Collected data:
▼

Lemma newRewrite_split (from pre post : string) :
  strchr pre "?" = None -> pre <> "" ->
  newRewrite from (pre ++ String "?" post)
  = {| _from := from; _toUrl := pre; _params := post; rewrite_filter := None |}.
Proof.
  intros Hpre Hne. unfold newRewrite, indexOf.
  rewrite (strchr_found pre post "?" Hpre).
  assert (Hpos : (0 <? Z.of_nat (String.length pre)) = true).
  { apply Z.ltb_lt. destruct pre; [congruence | cbn; lia]. }
  rewrite Hpos, Nat2Z.id. rewrite substring_prefix by discriminate.
  f_equal.
  replace (pre ++ String "?" post) with ((pre ++ "?") ++ post)
    by (rewrite append_assoc; reflexivity).
  replace (Z.to_nat (Z.of_nat (String.length pre) + 1)) with (String.length (pre ++ "?"))
    by (rewrite length_append; cbn; lia).
  apply substring_suffix.
Qed.

Lemma newRewrite_whole (from to : string) :
  strchr to "?" = None \/ strchr to "?" = Some O ->
  newRewrite from to
  = {| _from := from; _toUrl := to; _params := ""; rewrite_filter := None |}.
Proof.
  intros Hq. unfold newRewrite, indexOf. destruct Hq as [-> | ->]; reflexivity.
Qed.

End WebFacts.

(** X13.  Reading a header line: with a name that holds no colon, the line
    [name ":" c value] gives the name and the value whatever the character
    [c] after the colon is (it is dropped, a space or not); a line that ends
    with the colon gives the empty value; a line without a colon, or no line,
    gives the empty name and the empty value; and the line that [toString]
    writes is read back with its name, and with its value followed by the
    line break. *)
Theorem parseHeader_reads_a_line :
  (forall name value c,
      strchr name ":" = None ->
      Web.parseHeader (Some (name ++ String ":" (String c value)))
      = {| Web.header_name := name; Web.header_value := value |})
  /\ (forall name,
         strchr name ":" = None ->
         Web.parseHeader (Some (name ++ ":")) = {| Web.header_name := name; Web.header_value := "" |})
  /\ (forall data,
         strchr data ":" = None ->
         Web.parseHeader (Some data) = {| Web.header_name := ""; Web.header_value := "" |})
  /\ Web.parseHeader None = {| Web.header_name := ""; Web.header_value := "" |}
  /\ (forall h,
         strchr (Web.header_name h) ":" = None ->
         Web.parseHeader (Some (Web.toString h))
         = {| Web.header_name := Web.header_name h;
              Web.header_value := Web.header_value h ++ CRLF |}).
Proof.
  assert (Hline : forall name value c,
             strchr name ":" = None ->
             Web.parseHeader (Some (name ++ String ":" (String c value)))
             = {| Web.header_name := name; Web.header_value := value |}).
  { intros name value c Hname. rewrite (parseHeader_colon name _ Hname). f_equal.
    replace (name ++ String ":" (String c value))
      with ((name ++ String ":" (String c "")) ++ value)
      by (rewrite append_assoc; reflexivity).
    replace (String.length name + 2)%nat
      with (String.length (name ++ String ":" (String c "")))
      by (rewrite length_append; cbn; lia).
    apply substring_suffix. }
  split; [exact Hline|]. split; [|split; [|split]].
  - intros name Hname. rewrite (parseHeader_colon name "" Hname). f_equal.
    apply substring_beyond. rewrite length_append. cbn. lia.
  - intros data Hnone. unfold Web.parseHeader, WString.indexOf. now rewrite Hnone.
  - reflexivity.
  - intros [name value] Hname. unfold Web.toString. cbn [Web.header_name Web.header_value] in *.
    exact (Hline name (value ++ CRLF) " "%char Hname).
Qed.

▲

What is needed is a word-for-word copy of all the records above.

> Finished task:
Lemma newRewrite_split (from pre post : string) :
  strchr pre "?" = None -> pre <> "" ->
  newRewrite from (pre ++ String "?" post)
  = {| _from := from; _toUrl := pre; _params := post; rewrite_filter := None |}.
Proof.
  intros Hpre Hne. unfold newRewrite, indexOf.
  rewrite (strchr_found pre post "?" Hpre).
  assert (Hpos : (0 <? Z.of_nat (String.length pre)) = true).
  { apply Z.ltb_lt. destruct pre; [congruence | cbn; lia]. }
  rewrite Hpos, Nat2Z.id. rewrite substring_prefix by discriminate.
  f_equal.
  replace (pre ++ String "?" post) with ((pre ++ "?") ++ post)
    by (rewrite append_assoc; reflexivity).
  replace (Z.to_nat (Z.of_nat (String.length pre) + 1)) with (String.length (pre ++ "?"))
    by (rewrite length_append; cbn; lia).
  apply substring_suffix.
Qed.

Lemma newRewrite_whole (from to : string) :
  strchr to "?" = None \/ strchr to "?" = Some O ->
  newRewrite from to
  = {| _from := from; _toUrl := to; _params := ""; rewrite_filter := None |}.
Proof.
  intros Hq. unfold newRewrite, indexOf. destruct Hq as [-> | ->]; reflexivity.
Qed.

End WebFacts.

(** X13.  Reading a header line: with a name that holds no colon, the line
    [name ":" c value] gives the name and the value whatever the character
    [c] after the colon is (it is dropped, a space or not); a line that ends
    with the colon gives the empty value; a line without a colon, or no line,
    gives the empty name and the empty value; and the line that [toString]
    writes is read back with its name, and with its value followed by the
    line break. *)
Theorem parseHeader_reads_a_line :
  (forall name value c,
      strchr name ":" = None ->
      Web.parseHeader (Some (name ++ String ":" (String c value)))
      = {| Web.header_name := name; Web.header_value := value |})
  /\ (forall name,
         strchr name ":" = None ->
         Web.parseHeader (Some (name ++ ":")) = {| Web.header_name := name; Web.header_value := "" |})
  /\ (forall data,
         strchr data ":" = None ->
         Web.parseHeader (Some data) = {| Web.header_name := ""; Web.header_value := "" |})
  /\ Web.parseHeader None = {| Web.header_name := ""; Web.header_value := "" |}
  /\ (forall h,
         strchr (Web.header_name h) ":" = None ->
         Web.parseHeader (Some (Web.toString h))
         = {| Web.header_name := Web.header_name h;
              Web.header_value := Web.header_value h ++ CRLF |}).
Proof.
  assert (Hline : forall name value c,
             strchr name ":" = None ->
             Web.parseHeader (Some (name ++ String ":" (String c value)))
             = {| Web.header_name := name; Web.header_value := value |}).
  { intros name value c Hname. rewrite (parseHeader_colon name _ Hname). f_equal.
    replace (name ++ String ":" (String c value))
      with ((name ++ String ":" (String c "")) ++ value)
      by (rewrite append_assoc; reflexivity).
    replace (String.length name + 2)%nat
      with (String.length (name ++ String ":" (String c "")))
      by (rewrite length_append; cbn; lia).
    apply substring_suffix. }
  split; [exact Hline|]. split; [|split; [|split]].
  - intros name Hname. rewrite (parseHeader_colon name "" Hname). f_equal.
    apply substring_beyond. rewrite length_append. cbn. lia.
  - intros data Hnone. unfold Web.parseHeader, WString.indexOf. now rewrite Hnone.
  - reflexivity.
  - intros [name value] Hname. unfold Web.toString. cbn [Web.header_name Web.header_value] in *.
    exact (Hline name (value ++ CRLF) " "%char Hname).
Qed.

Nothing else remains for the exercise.